App Thinning Internals
Also known as: app thinning ios, slicing bitcode thinning, ios app thinning
App thinning is the App Store process that delivers only the resources and code a specific device needs, shrinking installed app size. It combines slicing (per-device variants), On-Demand Resources, and historically bitcode-based recompilation.
- Three mechanisms: slicing (per-device variants), On-Demand Resources, and the now-deprecated bitcode.
- Slicing trims unused image scales, architectures, and resources so each device downloads only what it needs.
- Installed size in iPhone Storage reflects the thinned variant, usually smaller than the universal upload.
Slicing, ODR, and bitcode
App thinning has three parts. Slicing is the main one: from a single uploaded .xcarchive, the App Store builds device-specific app variants that include only the image scales (@2x/@3x), architectures, Metal shaders, and asset-catalog resources that a given iPhone or iPad model can use. A device downloads just its slice rather than the universal bundle.
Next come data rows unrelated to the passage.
(** * redditsearch: settings provider and logger factory

    A shallow embedding of [src/config/settings.py] and
    [src/utils/logger.py].  Both modules are thin wrappers around
    libraries (pydantic-settings, the [json] and [logging] modules of the
    Python standard library, and rich's [RichHandler]); the parts of
    those libraries that the two modules exercise are embedded next to
    them, each definition naming the library routine it follows. *)

From Stdlib Require Import ZArith NArith List String Ascii Lia Bool DecimalString.
From stdpp Require Import base option list gmap.

Set Warnings "-register-all".

Open Scope N_scope.

(** ** Python strings *)

(** A Python [str] is a sequence of Unicode code points. *)
Abbreviation str := (list N).

(** The code points of an ASCII literal. *)
Definition py (s : string) : str := map N_of_ascii (list_ascii_of_string s).

Definition ch (a : ascii) : N := N_of_ascii a.
Arguments ch a%_char.

(** The double quote and the backslash. *)
Definition DQUOTE : N := 34.
Definition BSLASH : N := 92.

Definition str_eqb (a b : str) : bool := bool_decide (a = b).

(** [s.startswith(p)], returning what follows the prefix. *)
Fixpoint strip_prefix (p s : str) : option str :=
  match p with
  | [] => Some s
  | c :: p' =>
      match s with
      | [] => None
      | d :: s' => if c =? d then strip_prefix p' s' else None
      end
  end.

(** [s.ljust(width)]: pad with spaces on the right. *)
Definition ljust (width : nat) (s : str) : str :=
  s ++ repeat (ch " ") (width - length s)%nat.

(** [str(n)] for an integer. *)
Definition str_of_Z (n : Z) : str := py (NilZero.string_of_int (Z.to_int n)).

(** ** The [json] decoder of the standard library

    The decoder follows [json.decoder] and [json.scanner] with their
    default options ([strict=True], no hooks).  The limits of the
    interpreter (recursion depth, length of an integer literal) are not
    part of it. *)

Module Json.

(** A decoded document, that is the Python object [json.loads] returns:
    [None], a [bool], a number, a [str], a [list] or a [dict].  Numbers
    keep their literal text: no recognised setting has a numeric type, so
    only their presence matters.  A [dict] is the list of its items in
    insertion order, with distinct keys. *)
Inductive json : Type :=
| JNull
| JBool (b : bool)
| JNum (lit : str)
| JStr (s : str)
| JArr (items : list json)
| JObj (pairs : list (str * json)).

Definition dict_get (k : str) (d : list (str * json)) : option json :=
  match List.find (fun kv => str_eqb (fst kv) k) d with
  | Some kv => Some (snd kv)
  | None => None
  end.

(** [d[k] = v]: in place when the key exists, appended otherwise. *)
Fixpoint dict_set (k : str) (v : json) (d : list (str * json))
  : list (str * json) :=
  match d with
  | [] => [(k, v)]
  | kv :: d' => if str_eqb (fst kv) k then (k, v) :: d' else kv :: dict_set k v d'
  end.

(** [dict(pairs)]: a later pair replaces an earlier one with its key. *)
Definition dict (pairs : list (str * json)) : list (str * json) :=
  fold_left (fun d kv => dict_set (fst kv) (snd kv) d) pairs [].

(** [WHITESPACE]: space, tab, line feed, carriage return. *)
Definition is_ws (c : N) : bool :=
  (c =? ch " ") || (c =? 9) || (c =? 10) || (c =? 13).

Fixpoint skip_ws (s : str) : str :=
  match s with
  | c :: s' => if is_ws c then skip_ws s' else s
  | [] => []
  end.

Definition is_digit (c : N) : bool := (48 <=? c) && (c <=? 57).

Definition hexdigit (c : N) : option N :=
  if is_digit c then Some (c - 48)
  else if (97 <=? c) && (c <=? 102) then Some (c - 87)
  else if (65 <=? c) && (c <=? 70) then Some (c - 55)
  else None.

(** [_decode_uXXXX]: exactly four hexadecimal digits. *)
Definition decode_uXXXX (a b c d : N) : option N :=
  match hexdigit a, hexdigit b, hexdigit c, hexdigit d with
  | Some x, Some y, Some z, Some w => Some (((x * 16 + y) * 16 + z) * 16 + w)
  | _, _, _, _ => None
  end.

(** The [BACKSLASH] table of the decoder. *)
Definition BACKSLASH (e : N) : option N :=
  if e =? DQUOTE then Some DQUOTE
  else if e =? BSLASH then Some BSLASH
  else if e =? ch "/" then Some (ch "/")
  else if e =? ch "b" then Some 8
  else if e =? ch "f" then Some 12
  else if e =? ch "n" then Some 10
  else if e =? ch "r" then Some 13
  else if e =? ch "t" then Some 9
  else None.

Definition is_high_surrogate (u : N) : bool := (55296 <=? u) && (u <=? 56319).
Definition is_low_surrogate (u : N) : bool := (56320 <=? u) && (u <=? 57343).
Definition join_surrogates (hi lo : N) : N :=
  65536 + N.lor (N.shiftl (hi - 55296) 10) (lo - 56320).

(** [scanstring(s, end, strict=True)], entered just after the opening
    quote: the decoded text and what follows the closing quote.  A raw
    control character, an unknown escape and a missing closing quote are
    errors. *)
Fixpoint scanstring (s : str) : option (str * str) :=
  match s with
  | [] => None
  | c :: s1 =>
      if c =? DQUOTE then Some ([], s1)
      else if c =? BSLASH then
        match s1 with
        | [] => None
        | e :: s2 =>
            if e =? ch "u" then
              match s2 with
              | x1 :: x2 :: x3 :: x4 :: s6 =>
                  match decode_uXXXX x1 x2 x3 x4 with
                  | None => None
                  | Some uni =>
                      let single :=
                        match scanstring s6 with
                        | Some (r, rest) => Some (uni :: r, rest)
                        | None => None
                        end in
                      if is_high_surrogate uni then
                        match s6 with
                        | b :: u :: y1 :: y2 :: y3 :: y4 :: s12 =>
                            if (b =? BSLASH) && (u =? ch "u") then
                              match decode_uXXXX y1 y2 y3 y4 with
                              | None => None
                              | Some uni2 =>
                                  if is_low_surrogate uni2 then
                                    match scanstring s12 with
                                    | Some (r, rest) =>
                                        Some (join_surrogates uni uni2 :: r, rest)
                                    | None => None
                                    end
                                  else single
                              end
                            else single
                        | _ => single
                        end
                      else single
                  end
              | _ => None
              end
            else
              match BACKSLASH e with
              | None => None
              | Some c' =>
                  match scanstring s2 with
                  | Some (r, rest) => Some (c' :: r, rest)
                  | None => None
                  end
              end
        end
      else if c <? 32 then None
      else
        match scanstring s1 with
        | Some (r, rest) => Some (c :: r, rest)
        | None => None
        end
  end.

(** The longest run of decimal digits at the head of [s]. *)
Fixpoint digits (s : str) : str * str :=
  match s with
  | c :: s' =>
      if is_digit c then let '(ds, r) := digits s' in (c :: ds, r) else ([], s)
  | [] => ([], [])
  end.

(** [NUMBER_RE]: an optional minus sign and an integer part ([0], or a
    nonzero digit and more digits), then optionally a point and digits,
    then optionally [e] or [E], a sign and digits; matched at the head
    of [s]: the matched text and the rest. *)
Definition match_integer (s : str) : option (str * str) :=
  let '(sign, s0) :=
    match s with
    | c :: r => if c =? ch "-" then ([c], r) else ([], s)
    | [] => ([], s)
    end in
  match s0 with
  | c :: r =>
      if c =? ch "0" then Some (sign ++ [c], r)
      else if is_digit c then let '(ds, r') := digits r in Some (sign ++ c :: ds, r')
      else None
  | [] => None
  end.

Definition match_frac (s : str) : str * str :=
  match s with
  | p :: d :: r =>
      if (p =? ch ".") && is_digit d
      then let '(ds, r') := digits r in (p :: d :: ds, r')
      else ([], s)
  | _ => ([], s)
  end.

Definition match_exp (s : str) : str * str :=
  match s with
  | e :: r =>
      if (e =? ch "e") || (e =? ch "E") then
        let '(sg, r1) :=
          match r with
          | c :: x => if (c =? ch "-") || (c =? ch "+") then ([c], x) else ([], r)
          | [] => ([], r)
          end in
        match r1 with
        | d :: y =>
            if is_digit d
            then let '(ds, z) := digits y in (e :: sg ++ d :: ds, z)
            else ([], s)
        | [] => ([], s)
        end
      else ([], s)
  | [] => ([], s)
  end.

Definition match_number (s : str) : option (str * str) :=
  match match_integer s with
  | None => None
  | Some (int, r) =>
      let '(frac, r1) := match_frac r in
      let '(exp, r2) := match_exp r1 in
      Some (int ++ frac ++ exp, r2)
  end.

(** The [while True] loop of [JSONArray]: [s] stands at the first
    character of an element.  [n] bounds the number of elements by the
    length of the text. *)
Fixpoint array_loop (scan : str -> option (json * str)) (n : nat) (s : str)
  : option (list json * str) :=
  match n with
  | O => None
  | S n' =>
      match scan s with
      | None => None
      | Some (v, s1) =>
          match skip_ws s1 with
          | c :: s2 =>
              if c =? ch "]" then Some ([v], s2)
              else if c =? ch "," then
                match array_loop scan n' (skip_ws s2) with
                | Some (vs, s3) => Some (v :: vs, s3)
                | None => None
                end
              else None
          | [] => None
          end
      end
  end.

(** [JSONArray], entered just after the opening bracket. *)
Definition JSONArray (scan : str -> option (json * str)) (s : str)
  : option (list json * str) :=
  match skip_ws s with
  | c :: s1 =>
      if c =? ch "]" then Some ([], s1)
      else array_loop scan (length s) (skip_ws s)
  | [] => None
  end.

(** The [while True] loop of [JSONObject]: [s] stands just after the
    opening quote of a key. *)
Fixpoint object_loop (scan : str -> option (json * str)) (n : nat) (s : str)
  : option (list (str * json) * str) :=
  match n with
  | O => None
  | S n' =>
      match scanstring s with
      | None => None
      | Some (key, s1) =>
          match skip_ws s1 with
          | c :: s2 =>
              if c =? ch ":" then
                match scan (skip_ws s2) with
                | None => None
                | Some (v, s3) =>
                    match skip_ws s3 with
                    | d :: s4 =>
                        if d =? ch "}" then Some ([(key, v)], s4)
                        else if d =? ch "," then
                          match skip_ws s4 with
                          | q :: s5 =>
                              if q =? DQUOTE then
                                match object_loop scan n' s5 with
                                | Some (ps, s6) => Some ((key, v) :: ps, s6)
                                | None => None
                                end
                              else None
                          | [] => None
                          end
                        else None
                    | [] => None
                    end
                end
              else None
          | [] => None
          end
      end
  end.

(** [JSONObject], entered just after the opening brace. *)
Definition JSONObject (scan : str -> option (json * str)) (s : str)
  : option (list (str * json) * str) :=
  match skip_ws s with
  | c :: s1 =>
      if c =? ch "}" then Some ([], s1)
      else if c =? DQUOTE then object_loop scan (length s) s1
      else None
  | [] => None
  end.

(** [scan_once]: one value at the head of [s].  [fuel] bounds the nesting
    depth. *)
Fixpoint scan_once (fuel : nat) (s : str) : option (json * str) :=
  match fuel with
  | O => None
  | S fuel' =>
      match s with
      | [] => None
      | c :: s1 =>
          if c =? DQUOTE then
            match scanstring s1 with
            | Some (x, r) => Some (JStr x, r)
            | None => None
            end
          else if c =? ch "{" then
            match JSONObject (scan_once fuel') s1 with
            | Some (ps, r) => Some (JObj (dict ps), r)
            | None => None
            end
          else if c =? ch "[" then
            match JSONArray (scan_once fuel') s1 with
            | Some (vs, r) => Some (JArr vs, r)
            | None => None
            end
          else
            match strip_prefix (py "null") s with
            | Some r => Some (JNull, r)
            | None =>
            match strip_prefix (py "true") s with
            | Some r => Some (JBool true, r)
            | None =>
            match strip_prefix (py "false") s with
            | Some r => Some (JBool false, r)
            | None =>
            match match_number s with
            | Some (lit, r) => Some (JNum lit, r)
            | None =>
            match strip_prefix (py "NaN") s with
            | Some r => Some (JNum (py "NaN"), r)
            | None =>
            match strip_prefix (py "Infinity") s with
            | Some r => Some (JNum (py "Infinity"), r)
            | None =>
            match strip_prefix (py "-Infinity") s with
            | Some r => Some (JNum (py "-Infinity"), r)
            | None => None
            end end end end end end end
      end
  end.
On-Demand Resources is the second part, deferring tagged content to post-install downloads. Bitcode was the third: an intermediate representation that let Apple recompile binaries server-side, but Apple deprecated bitcode and removed the requirement, so modern thinning relies on slicing plus ODR.
Why installed size differs from the download
Because of slicing, the size shown in Settings > General > iPhone Storage is the thinned, device-specific footprint — typically smaller than the full universal binary a developer uploads. Asset catalogs are key: putting images in an Asset Catalog (.xcassets) lets the App Store strip unused scales per device.
App thinning reduces what lands on storage in the first place, which complements user-facing cleanup. After install, the remaining levers are offloading unused apps, clearing caches, and letting the OS reclaim purgeable ODR content.